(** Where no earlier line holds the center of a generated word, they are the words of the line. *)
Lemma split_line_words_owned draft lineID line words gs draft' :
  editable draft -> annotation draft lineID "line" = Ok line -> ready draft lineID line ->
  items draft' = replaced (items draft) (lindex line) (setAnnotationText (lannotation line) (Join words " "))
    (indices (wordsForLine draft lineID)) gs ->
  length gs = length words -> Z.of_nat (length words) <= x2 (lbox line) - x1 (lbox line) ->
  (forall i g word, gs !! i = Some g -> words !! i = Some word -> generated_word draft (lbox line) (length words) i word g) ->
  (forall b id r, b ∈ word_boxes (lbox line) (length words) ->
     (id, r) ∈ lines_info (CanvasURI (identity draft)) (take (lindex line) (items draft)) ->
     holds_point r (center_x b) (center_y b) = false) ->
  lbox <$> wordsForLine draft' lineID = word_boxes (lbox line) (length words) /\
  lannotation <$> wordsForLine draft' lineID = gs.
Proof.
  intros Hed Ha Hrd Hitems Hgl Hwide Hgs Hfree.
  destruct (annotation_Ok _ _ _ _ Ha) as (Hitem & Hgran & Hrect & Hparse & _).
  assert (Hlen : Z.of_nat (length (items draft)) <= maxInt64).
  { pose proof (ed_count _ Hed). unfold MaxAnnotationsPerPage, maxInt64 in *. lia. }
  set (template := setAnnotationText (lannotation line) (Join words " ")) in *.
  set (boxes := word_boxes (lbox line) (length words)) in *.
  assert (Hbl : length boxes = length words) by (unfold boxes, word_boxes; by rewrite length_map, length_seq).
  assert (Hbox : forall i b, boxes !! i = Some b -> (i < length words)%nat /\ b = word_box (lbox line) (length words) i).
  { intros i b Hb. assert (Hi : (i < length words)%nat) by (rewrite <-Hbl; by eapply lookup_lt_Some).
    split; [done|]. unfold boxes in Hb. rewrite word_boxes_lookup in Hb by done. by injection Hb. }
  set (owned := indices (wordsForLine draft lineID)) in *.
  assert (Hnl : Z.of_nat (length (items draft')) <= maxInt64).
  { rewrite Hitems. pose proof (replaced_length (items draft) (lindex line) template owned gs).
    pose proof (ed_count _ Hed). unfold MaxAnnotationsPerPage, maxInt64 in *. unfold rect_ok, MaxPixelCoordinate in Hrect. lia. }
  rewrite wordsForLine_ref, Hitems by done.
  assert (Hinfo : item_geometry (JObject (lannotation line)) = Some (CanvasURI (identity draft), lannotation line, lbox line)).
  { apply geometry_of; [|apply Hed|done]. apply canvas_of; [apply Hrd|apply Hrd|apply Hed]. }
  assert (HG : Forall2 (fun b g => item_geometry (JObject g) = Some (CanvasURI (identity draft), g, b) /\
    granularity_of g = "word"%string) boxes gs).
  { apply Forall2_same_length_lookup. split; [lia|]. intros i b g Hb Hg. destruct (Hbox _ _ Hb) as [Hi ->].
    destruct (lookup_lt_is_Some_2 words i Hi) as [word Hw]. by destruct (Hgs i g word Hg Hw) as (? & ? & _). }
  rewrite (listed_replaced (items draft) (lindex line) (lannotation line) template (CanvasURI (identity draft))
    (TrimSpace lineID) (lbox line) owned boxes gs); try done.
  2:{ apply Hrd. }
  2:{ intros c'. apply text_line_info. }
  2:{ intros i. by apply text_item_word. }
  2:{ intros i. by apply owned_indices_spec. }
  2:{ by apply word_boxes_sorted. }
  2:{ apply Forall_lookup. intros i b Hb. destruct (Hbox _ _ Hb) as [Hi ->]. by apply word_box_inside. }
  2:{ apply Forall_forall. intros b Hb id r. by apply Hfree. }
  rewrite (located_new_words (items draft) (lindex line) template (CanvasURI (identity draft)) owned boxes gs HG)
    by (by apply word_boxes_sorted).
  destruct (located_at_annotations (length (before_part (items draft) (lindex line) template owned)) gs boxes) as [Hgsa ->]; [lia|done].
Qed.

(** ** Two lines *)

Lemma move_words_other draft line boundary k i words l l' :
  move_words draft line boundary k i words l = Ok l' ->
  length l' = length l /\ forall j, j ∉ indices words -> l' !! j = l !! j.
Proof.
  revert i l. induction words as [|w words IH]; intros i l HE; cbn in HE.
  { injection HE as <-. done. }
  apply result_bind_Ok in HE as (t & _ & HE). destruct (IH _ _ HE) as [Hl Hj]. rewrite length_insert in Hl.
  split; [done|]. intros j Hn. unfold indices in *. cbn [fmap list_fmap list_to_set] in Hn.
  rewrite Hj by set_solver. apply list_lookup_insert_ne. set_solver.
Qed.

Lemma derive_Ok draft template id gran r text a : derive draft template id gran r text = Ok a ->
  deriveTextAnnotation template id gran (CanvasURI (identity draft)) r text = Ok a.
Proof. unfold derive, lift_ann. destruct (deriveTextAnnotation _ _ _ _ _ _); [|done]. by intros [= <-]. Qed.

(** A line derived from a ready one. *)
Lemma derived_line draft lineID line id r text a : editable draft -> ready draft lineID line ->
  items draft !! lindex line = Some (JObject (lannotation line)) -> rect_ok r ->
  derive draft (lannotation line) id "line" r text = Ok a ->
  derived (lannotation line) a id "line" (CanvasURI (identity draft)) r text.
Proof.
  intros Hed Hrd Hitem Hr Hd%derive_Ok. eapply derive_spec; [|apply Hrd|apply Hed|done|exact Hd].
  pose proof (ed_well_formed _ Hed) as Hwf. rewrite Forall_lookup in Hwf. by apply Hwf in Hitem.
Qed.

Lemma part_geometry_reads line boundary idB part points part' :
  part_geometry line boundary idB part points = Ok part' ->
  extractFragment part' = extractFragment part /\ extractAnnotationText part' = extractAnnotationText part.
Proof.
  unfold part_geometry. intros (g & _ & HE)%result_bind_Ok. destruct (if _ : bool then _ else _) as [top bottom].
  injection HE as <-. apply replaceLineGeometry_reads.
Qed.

▸ **WHAT TO DO**
Quote all the records. Keep every word exact.

▸ **RESULT OF THE EXERCISE**
(** Where no earlier line holds the center of a generated word, they are the words of the line. *)
Lemma split_line_words_owned draft lineID line words gs draft' :
  editable draft -> annotation draft lineID "line" = Ok line -> ready draft lineID line ->
  items draft' = replaced (items draft) (lindex line) (setAnnotationText (lannotation line) (Join words " "))
    (indices (wordsForLine draft lineID)) gs ->
  length gs = length words -> Z.of_nat (length words) <= x2 (lbox line) - x1 (lbox line) ->
  (forall i g word, gs !! i = Some g -> words !! i = Some word -> generated_word draft (lbox line) (length words) i word g) ->
  (forall b id r, b ∈ word_boxes (lbox line) (length words) ->
     (id, r) ∈ lines_info (CanvasURI (identity draft)) (take (lindex line) (items draft)) ->
     holds_point r (center_x b) (center_y b) = false) ->
  lbox <$> wordsForLine draft' lineID = word_boxes (lbox line) (length words) /\
  lannotation <$> wordsForLine draft' lineID = gs.
Proof.
  intros Hed Ha Hrd Hitems Hgl Hwide Hgs Hfree.
  destruct (annotation_Ok _ _ _ _ Ha) as (Hitem & Hgran & Hrect & Hparse & _).
  assert (Hlen : Z.of_nat (length (items draft)) <= maxInt64).
  { pose proof (ed_count _ Hed). unfold MaxAnnotationsPerPage, maxInt64 in *. lia. }
  set (template := setAnnotationText (lannotation line) (Join words " ")) in *.
  set (boxes := word_boxes (lbox line) (length words)) in *.
  assert (Hbl : length boxes = length words) by (unfold boxes, word_boxes; by rewrite length_map, length_seq).
  assert (Hbox : forall i b, boxes !! i = Some b -> (i < length words)%nat /\ b = word_box (lbox line) (length words) i).
  { intros i b Hb. assert (Hi : (i < length words)%nat) by (rewrite <-Hbl; by eapply lookup_lt_Some).
    split; [done|]. unfold boxes in Hb. rewrite word_boxes_lookup in Hb by done. by injection Hb. }
  set (owned := indices (wordsForLine draft lineID)) in *.
  assert (Hnl : Z.of_nat (length (items draft')) <= maxInt64).
  { rewrite Hitems. pose proof (replaced_length (items draft) (lindex line) template owned gs).
    pose proof (ed_count _ Hed). unfold MaxAnnotationsPerPage, maxInt64 in *. unfold rect_ok, MaxPixelCoordinate in Hrect. lia. }
  rewrite wordsForLine_ref, Hitems by done.
  assert (Hinfo : item_geometry (JObject (lannotation line)) = Some (CanvasURI (identity draft), lannotation line, lbox line)).
  { apply geometry_of; [|apply Hed|done]. apply canvas_of; [apply Hrd|apply Hrd|apply Hed]. }
  assert (HG : Forall2 (fun b g => item_geometry (JObject g) = Some (CanvasURI (identity draft), g, b) /\
    granularity_of g = "word"%string) boxes gs).
  { apply Forall2_same_length_lookup. split; [lia|]. intros i b g Hb Hg. destruct (Hbox _ _ Hb) as [Hi ->].
    destruct (lookup_lt_is_Some_2 words i Hi) as [word Hw]. by destruct (Hgs i g word Hg Hw) as (? & ? & _). }
  rewrite (listed_replaced (items draft) (lindex line) (lannotation line) template (CanvasURI (identity draft))
    (TrimSpace lineID) (lbox line) owned boxes gs); try done.
  2:{ apply Hrd. }
  2:{ intros c'. apply text_line_info. }
  2:{ intros i. by apply text_item_word. }
  2:{ intros i. by apply owned_indices_spec. }
  2:{ by apply word_boxes_sorted. }
  2:{ apply Forall_lookup. intros i b Hb. destruct (Hbox _ _ Hb) as [Hi ->]. by apply word_box_inside. }
  2:{ apply Forall_forall. intros b Hb id r. by apply Hfree. }
  rewrite (located_new_words (items draft) (lindex line) template (CanvasURI (identity draft)) owned boxes gs HG)
    by (by apply word_boxes_sorted).
  destruct (located_at_annotations (length (before_part (items draft) (lindex line) template owned)) gs boxes) as [Hgsa ->]; [lia|done].
Qed.

(** ** Two lines *)

Lemma move_words_other draft line boundary k i words l l' :
  move_words draft line boundary k i words l = Ok l' ->
  length l' = length l /\ forall j, j ∉ indices words -> l' !! j = l !! j.
Proof.
  revert i l. induction words as [|w words IH]; intros i l HE; cbn in HE.
  { injection HE as <-. done. }
  apply result_bind_Ok in HE as (t & _ & HE). destruct (IH _ _ HE) as [Hl Hj]. rewrite length_insert in Hl.
  split; [done|]. intros j Hn. unfold indices in *. cbn [fmap list_fmap list_to_set] in Hn.
  rewrite Hj by set_solver. apply list_lookup_insert_ne. set_solver.
Qed.

Lemma derive_Ok draft template id gran r text a : derive draft template id gran r text = Ok a ->
  deriveTextAnnotation template id gran (CanvasURI (identity draft)) r text = Ok a.
Proof. unfold derive, lift_ann. destruct (deriveTextAnnotation _ _ _ _ _ _); [|done]. by intros [= <-]. Qed.

(** A line derived from a ready one. *)
Lemma derived_line draft lineID line id r text a : editable draft -> ready draft lineID line ->
  items draft !! lindex line = Some (JObject (lannotation line)) -> rect_ok r ->
  derive draft (lannotation line) id "line" r text = Ok a ->
  derived (lannotation line) a id "line" (CanvasURI (identity draft)) r text.
Proof.
  intros Hed Hrd Hitem Hr Hd%derive_Ok. eapply derive_spec; [|apply Hrd|apply Hed|done|exact Hd].
  pose proof (ed_well_formed _ Hed) as Hwf. rewrite Forall_lookup in Hwf. by apply Hwf in Hitem.
Qed.

Lemma part_geometry_reads line boundary idB part points part' :
  part_geometry line boundary idB part points = Ok part' ->
  extractFragment part' = extractFragment part /\ extractAnnotationText part' = extractAnnotationText part.
Proof.
  unfold part_geometry. intros (g & _ & HE)%result_bind_Ok. destruct (if _ : bool then _ else _) as [top bottom].
  injection HE as <-. apply replaceLineGeometry_reads.
Qed.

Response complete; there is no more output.